Poi il discorso è passato su altre fiction, per esempio su quella dedicata alla figura di Maria, e poi «Guerra e pace» e la recente «Anna Karenina». Il Papa ha detto ai Bernabei che bisogna «perseverare in un lavoro che mostri all'uomo la bellezza che è specchio di Dio. Nella bellezza e nel creato gli uomini incontrano Dio e sollevano lo sguardo al cielo».

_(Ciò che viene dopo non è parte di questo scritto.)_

(** The loop of both resolutions: remove each key from the primary index, keep the
    intents that were there. *)
Fixpoint remove_keys (keys : list EntryKey) (bk : gmap EntryKey Intent) :
    list (EntryKey * Intent) * gmap EntryKey Intent :=
  match keys with
  | [] => ([], bk)
  | k :: rest =>
      match bk !! k with
      | Some i => let '(out, bk') := remove_keys rest (delete k bk) in ((k, i) :: out, bk')
      | None => remove_keys rest (delete k bk)
      end
  end.

Definition resolved_key (r : ResolvedIntent) : EntryKey := (res_range r, res_key r).

Definition resolved_of (ts : HlcTimestamp) (e : EntryKey * Intent) : ResolvedIntent :=
  mkResolved e.1.1 e.1.2 (value e.2) (sequence e.2) ts.

Definition resolve_committed (t : DistributedTxnId) (commit_ts : HlcTimestamp)
    (g : RegistryInner) : list ResolvedIntent * RegistryInner :=
  match by_txn g !! t with
  | None => ([], g)
  | Some keys =>
      let '(taken, bk) := remove_keys keys (by_key g) in
      (merge_sort (fun a b => ord_le (resolved_key a) (resolved_key b))
         (map (resolved_of commit_ts) taken),
       mkInner bk (delete t (by_txn g)))
  end.
(* ===== verification/TwoPhase.v ===== *)
(** * The two-phase commit coordinator ([crates/aiondb-tx/src/two_phase_commit.rs])

    [TwoPhaseCoordinator::execute] with its prepare, commit and rollback loops, over
    the registry of [TxnRecord] and the clock of [Hlc].

    The participants are trait objects behind a network: they are the parameter
    [TwoPhaseParticipant], whose methods answer, fail or run into the per-attempt
    timeout ([None]) as they please.  The registry and the clock are shared with
    every other task of the process: each remote call, and [others_run] between any
    two local calls, may change them.  Every remote call and sleep is recorded in a
    trace.  What the trace can hold needs no assumption about the other tasks.  What the
    registry holds at the end does ([ParticipantLaws]): they go through the registry's
    methods, and do not commit or forget a transaction they do not coordinate (pushing,
    aborting and heartbeating it is allowed). *)

From S2P Require Import Prelude Hlc TxnRecord.

Inductive NoReason : Type := PrepareTimeout (pid : Z) | Refused (reason : string).

Inductive PrepareVote : Type :=
| Yes (prepared_ts : HlcTimestamp)
| No (reason : NoReason).

Record CoordinatorConfig := mkConfig {
  prepare_timeout : Z;      (** microseconds *)
  commit_retries : nat;
  retry_initial_delay : Z   (** milliseconds *)
}.

Inductive AbortReason : Type :=
| PrepareErrors (pids : list Z)
| VotedNo (pid : Z) (reason : NoReason).

Inductive CommitOutcome : Type :=
| OutcomeCommitted (commit_ts : HlcTimestamp)
| OutcomeAborted (reason : AbortReason).

Inductive Event : Type :=
| EvPrepare (pid : Z) (reply : option (DbResult PrepareVote))
| EvCommit (pid : Z) (ts : HlcTimestamp) (acked : bool)
| EvRollback (pid : Z) (acked : bool)
| EvSleep (delay : Z).

(** What the coordinator shares with the rest of the process; [W] is everything
    outside: participants, network, wall clock, other tasks. *)
Record Shared (W : Type) := mkShared {
  registry : DistributedTxnRegistry;
  clock : HybridLogicalClock;
  world : W
}.
Arguments mkShared {W}.
Arguments registry {W}.
Arguments clock {W}.
Arguments world {W}.

Class TwoPhaseParticipant (W : Type) := {
  prepare : Z -> DistributedTxnId -> list KeySpan -> HlcTimestamp -> Shared W ->
    option (DbResult PrepareVote) * Shared W;
  commit : Z -> DistributedTxnId -> HlcTimestamp -> Shared W -> option (DbResult unit) * Shared W;
  rollback : Z -> DistributedTxnId -> Shared W -> option (DbResult unit) * Shared W;
  others_run : DistributedTxnId -> Shared W -> Shared W;
  wall_clock : W -> Z
}.

(** Operations other tasks may run on the registry during transaction [t]. *)
Definition foreign_op (t : DistributedTxnId) (op : RecordOp) : Prop :=
  op <> OpForget t /\ forall ts, op <> OpCommit t ts.

Definition interferes {W} (t : DistributedTxnId) (s s' : Shared W) : Prop :=
  exists ops, Forall (foreign_op t) ops /\ registry s' = snd (run_ops ops (registry s)).

Class ParticipantLaws (W : Type) `{TwoPhaseParticipant W} : Prop := {
  prepare_quiet : forall p t sp d s, interferes t s (snd (prepare p t sp d s));
  commit_quiet : forall p t ts s, interferes t s (snd (commit p t ts s));
  rollback_quiet : forall p t s, interferes t s (snd (rollback p t s));
  others_quiet : forall t s, interferes t s (others_run t s)
}.

Section Coordinator.
Context {W : Type} `{TwoPhaseParticipant W}.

Per il Pontefice è molto importante «una comunicazione per l'uomo pensata e non improvvisata». Ha mostrato i suoi timori anche per il mondo di Internet, per quella comunicazione che ha definito, usando volutamente un termine di Internet, «viralizzata», riferendosi a quei virus che contagiano non solo i computer ma anche l'uomo.
Ettore Bernabei gli ha poi descritto il loro rapporto di produttori con attori come Terence Hill, Elena Sofia Ricci ed Alessandro Preziosi.

Bernabei gli ha detto che «sono stati fortemente toccati dai personaggi testimoni di fede che hanno portato sullo schermo». Bergoglio si è incuriosito e a sua volta ha raccontato che quando viveva a Buenos Aires accanto alla sede arcivescovile c'erano anche gli uffici della televisione della curia e che lì ha avuto modo di incontrare tanti artisti.

In un primo momento, ha raccontato il Papa, erano diffidenti, ma quando capivano che lui non aveva mire proselitiste, cioè non intendeva convertirli «ma c'era solo amore e interesse verso la persona, si lasciavano andare a rapporti veri e a confidenze». E proprio da lì è nata l'idea di un incontro collettivo tra gli artisti di tutto il mondo e il Papa, per proseguire questo dialogo.

I Bernabei gli hanno raccontato che da più parti arrivano richieste alla Lux Vide di realizzare una fiction sulla sua giovinezza e sull'Argentina di Perón. Bergoglio ha detto di sapere che in vari Paesi si sta progettando qualcosa di simile ma ha fatto chiaramente capire che certe iniziative non gli sono gradite.

Invece si è detto contento del progetto su Sant'Ignazio di Loyola, il film della Lux Vide ora in lavorazione: per Bergoglio sarebbe giusto «rimuovere quella patina di uomo inquisitore mentre invece sant'Ignazio fu un credente di grande spirito, pietà e di enorme modernità che fu capace di costruire un esercito di sacerdoti colti e formati che nei secoli è sempre stato al fianco della chiesa».

Poi è arrivato monsignor Georg Gänswein per ricordare al Papa l'incontro successivo. Quindi i saluti, la benedizione. Con un Ettore Bernabei particolarmente emozionato, e salutato con affetto da chiunque lo incontrasse lasciando il Vaticano. Racconta suo figlio Luca: «Mio padre ha incontrato tutti i politici che hanno avuto un ruolo di rilievo in questo Paese negli ultimi 60 anni, da De Gasperi fino a Renzi, come ha conosciuto presidenti degli Stati Uniti o segretari di Stato, ma solo quando ha incontrato i pontefici l'ho visto emozionato. E venerdì era scosso come raramente lo avevo visto».